ZLECAf - Communauté de l'Afrique de l'Est : bientôt une offre tarifaire unique

La Communauté de l'Afrique de l'Est (CAE - EAC) se rapproche d'une offre tarifaire harmonisée avec d'autres blocs régionaux, ce qui est une exigence clé dans la mise en œuvre d'une initiative à l'échelle de l'Afrique permettant la circulation des marchandises en franchise de droits et sans contingent.

Le Conseil sectoriel de la CAE sur le commerce, l'industrie, les finances et l'investissement (SCTIFI) a déclaré qu'il finalisait l'offre tarifaire et a demandé au secrétariat de la  CAE de convoquer une réunion avec des experts d'ici le 15 décembre 2021 pour conclure la question.

L'offre tarifaire de la CAE s'élève actuellement à 85,86 % contre 90 % pour les modalités de la Zone de libre-échange continentale africaine (ZLECAf), qui peuvent accéder au marché régional à des tarifs préférentiels.

L'offre tarifaire permet aux pays d'Afrique d'échanger librement des marchandises sans imposer de taxes sur les importations ou les exportations d'une région à une autre dans le cadre de l'accord de libre-échange continental.

Actuellement, les marchandises en provenance d'autres blocs régionaux tels que la Communauté économique de l'Afrique de l'Ouest (CEDEAO) sont soumises à un droit tarifaire extérieur commun pour accéder au marché de la CAE, ce qui sera désormais aboli une fois l'offre tarifaire finalisée.

Le secrétaire général de la  CAE, Peter Mathuki (photo), a déclaré : "Il reste beaucoup à faire pour lancer les échanges dans le cadre de l'accord. Les communautés économiques régionales sont des éléments constitutifs majeurs dans la réalisation de la ZLECAf. La CAE tient à mettre en œuvre des politiques, des décisions et des directives pour faciliter les échanges dans le cadre de l'accord visant à élargir l'intégration et à augmenter le commerce intra-africain". 

La secrétaire du Cabinet du Kenya pour le commerce et l'industrialisation, Betty Maina, qui est également la présidente actuelle de la réunion sectorielle, a dénoncé la persistance des barrières non tarifaires (BNT) dans la région. "Les BNT annulent la vision d'un marché commun et constituent une menace pour les investissements locaux et étrangers dans la région", a-t-elle déclaré.

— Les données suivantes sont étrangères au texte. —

(** [df.reindex(columns=target)].  An equal column axis is returned as it
    is; otherwise the axis must be free of duplicates, and a label the
    frame lacks gives a column of [nan]. *)
Definition reindex_columns (d : DataFrame) (target : list string) : res DataFrame :=
  if decide (columns d = target) then Ok d
  else if bool_decide (NoDup (columns d)) then
    Ok (mkDF (index d) target
             ((λ r, (λ c, match get_loc (columns d) c with
                          | Some i => cell_at i r
                          | None => NaN
                          end) <$> target) <$> rows d))
  else Raise (ValueError "cannot reindex on an axis with duplicate labels").

End Pandas.

(** ** The object store *)

Module Store.

Abbreviation loc := positive.
Abbreviation heap := (gmap positive DataFrame).

(** A computation reads and updates the store and either returns or
    raises; the store survives an exception. *)
Definition M (A : Type) : Type := heap → res A * heap.

Global Instance M_ret : MRet M := λ A a h, (Ok a, h).
Global Instance M_bind : MBind M := λ A B f m h,
  match m h with
  | (Ok a, h') => f a h'
  | (Raise e, h') => (Raise e, h')
  end.

Definition raise {A} (e : exn) : M A := λ h, (Raise e, h).

Definition lift {A} (r : res A) : M A := λ h, (r, h).

Definition load (l : loc) : M DataFrame := λ h,
  match h !! l with
  | Some d => (Ok d, h)
  | None => (Raise Unbound, h)
  end.

Definition alloc (d : DataFrame) : M loc := λ h,
  let l := fresh (dom h) in (Ok l, <[l := d]> h).

Definition store (l : loc) (d : DataFrame) : M unit := λ h,
  match h !! l with
  | Some _ => (Ok (), <[l := d]> h)
  | None => (Raise Unbound, h)
  end.

(** [df.copy()]. *)
Definition copy (l : loc) : M loc := d ← load l; alloc d.

(** [df.columns.tolist()]. *)
Definition columns_tolist (l : loc) : M (list string) :=
  d ← load l; mret (columns d).

(** [df[c]], [df[c] = s] and [df.loc[labs, c] = s] on a reference. *)
Definition getitem (l : loc) (c : string) : M Series :=
  d ← load l; lift (Pandas.getitem d c).

Definition setitem (l : loc) (c : string) (s : Series) : M unit :=
  d ← load l; store l (Pandas.setitem d c s).

Definition loc_setitem (l : loc) (labs : list cell) (c : string) (s : Series)
  : M unit :=
  d ← load l; d' ← lift (Pandas.loc_setitem d labs c s); store l d'.

(** A method call that returns a new frame. *)
Definition call (f : DataFrame → res DataFrame) (l : loc) : M loc :=
  d ← load l; d' ← lift (f d); alloc d'.

End Store.

(** ** The program *)

Definition STANDARD_HEADERS : list string :=
  [ "Supplier"; "ItemCode"; "Description"; "PurchasePrice"; "SalesPrice";
    "SV_ManufacturerId"; "ListCategory"; "MarinaLocationId"; "AdditionDatetime" ].

Definition DROPDOWN_MAPPED_FIELDS : list string :=
  [ "Supplier"; "ItemCode"; "Description"; "PurchasePrice"; "SalesPrice";
    "SV_ManufacturerId"; "ListCategory" ].

(** [series.astype(str).str.strip()]. *)
Definition normalize_itemcode (s : Series) : Series :=
  Pandas.smap (λ c, Str (Text.strip (astype_str c))) s.

(** The loop of [build_df_mapped] over [STANDARD_HEADERS]: the entries it
    adds to the dictionary [out], in insertion order. *)
Fixpoint map_fields (df_source : DataFrame) (mapping : gmap string string)
    (fields : list string) : res (list (string * Pandas.colspec)) :=
  match fields with
  | [] => Ok []
  | field :: fields' =>
      if bool_decide (field ∈ ["MarinaLocationId"; "AdditionDatetime"])
      then map_fields df_source mapping fields'
      else
        let src_col := default "(not mapped)" (mapping !! field) in
        v ← (if bool_decide (src_col = "" ∨ src_col = "(not mapped)")
             then Ok (Pandas.ColList (replicate (Pandas.len df_source) (Str "")))
             else Pandas.ColSeries <$> Pandas.getitem df_source src_col);
        rest ← map_fields df_source mapping fields';
        Ok ((field, v) :: rest)
  end.

(** [build_df_mapped].  The frame under construction is local to the call
    and is rebound at every step. *)
Definition build_df_mapped (df_source : DataFrame) (mapping : gmap string string)
    (marina_location_id addition_dt : string) : res DataFrame :=
  let n := Pandas.len df_source in
  out ← map_fields df_source mapping STANDARD_HEADERS;
  let out := out ++
    [ ("MarinaLocationId", Pandas.ColList (replicate n (Str marina_location_id)));
      ("AdditionDatetime", Pandas.ColList (replicate n (Str addition_dt))) ] in
  let df_mapped := Pandas.from_dict_columns n out STANDARD_HEADERS in
  s ← Pandas.getitem df_mapped "ItemCode";
  let df_mapped := Pandas.setitem df_mapped "ItemCode" (normalize_itemcode s) in
  s ← Pandas.getitem df_mapped "ItemCode";
  let df_mapped :=
    Pandas.take_rows
      ((λ c, bool_decide (Text.strip (astype_str c) ≠ "")) <$> s_values s)
      df_mapped in
  d ← Pandas.drop_duplicates_last df_mapped "ItemCode";
  Pandas.reset_index d true.

(** [pd.to_numeric(..., errors="coerce")] is library code: its action on
    one text cell is a parameter, [None] standing for the float [nan].
    The numbers it yields are compared by value; the choice pandas makes
    between an integer and a float column, which only matters for integers
    beyond the range a float holds exactly, is not modelled. *)
Section Reconciler.

Context {num : Type} `{EqDecision num}.
Variable to_numeric : string → option num.

(** [to_num] on one cell. *)
Definition to_num_cell (c : cell) : option num :=
  let s := Text.strip (Text.remove_commas (astype_str c)) in
  if bool_decide (s = "" ∨ s = "nan" ∨ s = "None") then None else to_numeric s.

Betty Maina a appelé à des engagements continus entre les États partenaires par le biais des mécanismes régionaux et bilatéraux existants pour la résolution des ONT.

Le secrétariat de la CAE a également été chargé de réviser la Liste d'engagements spécifiques de la CAE sur le commerce des services et d'examiner les offres de commerce des services faites par les États et les non-États parties pour la ZLECAf.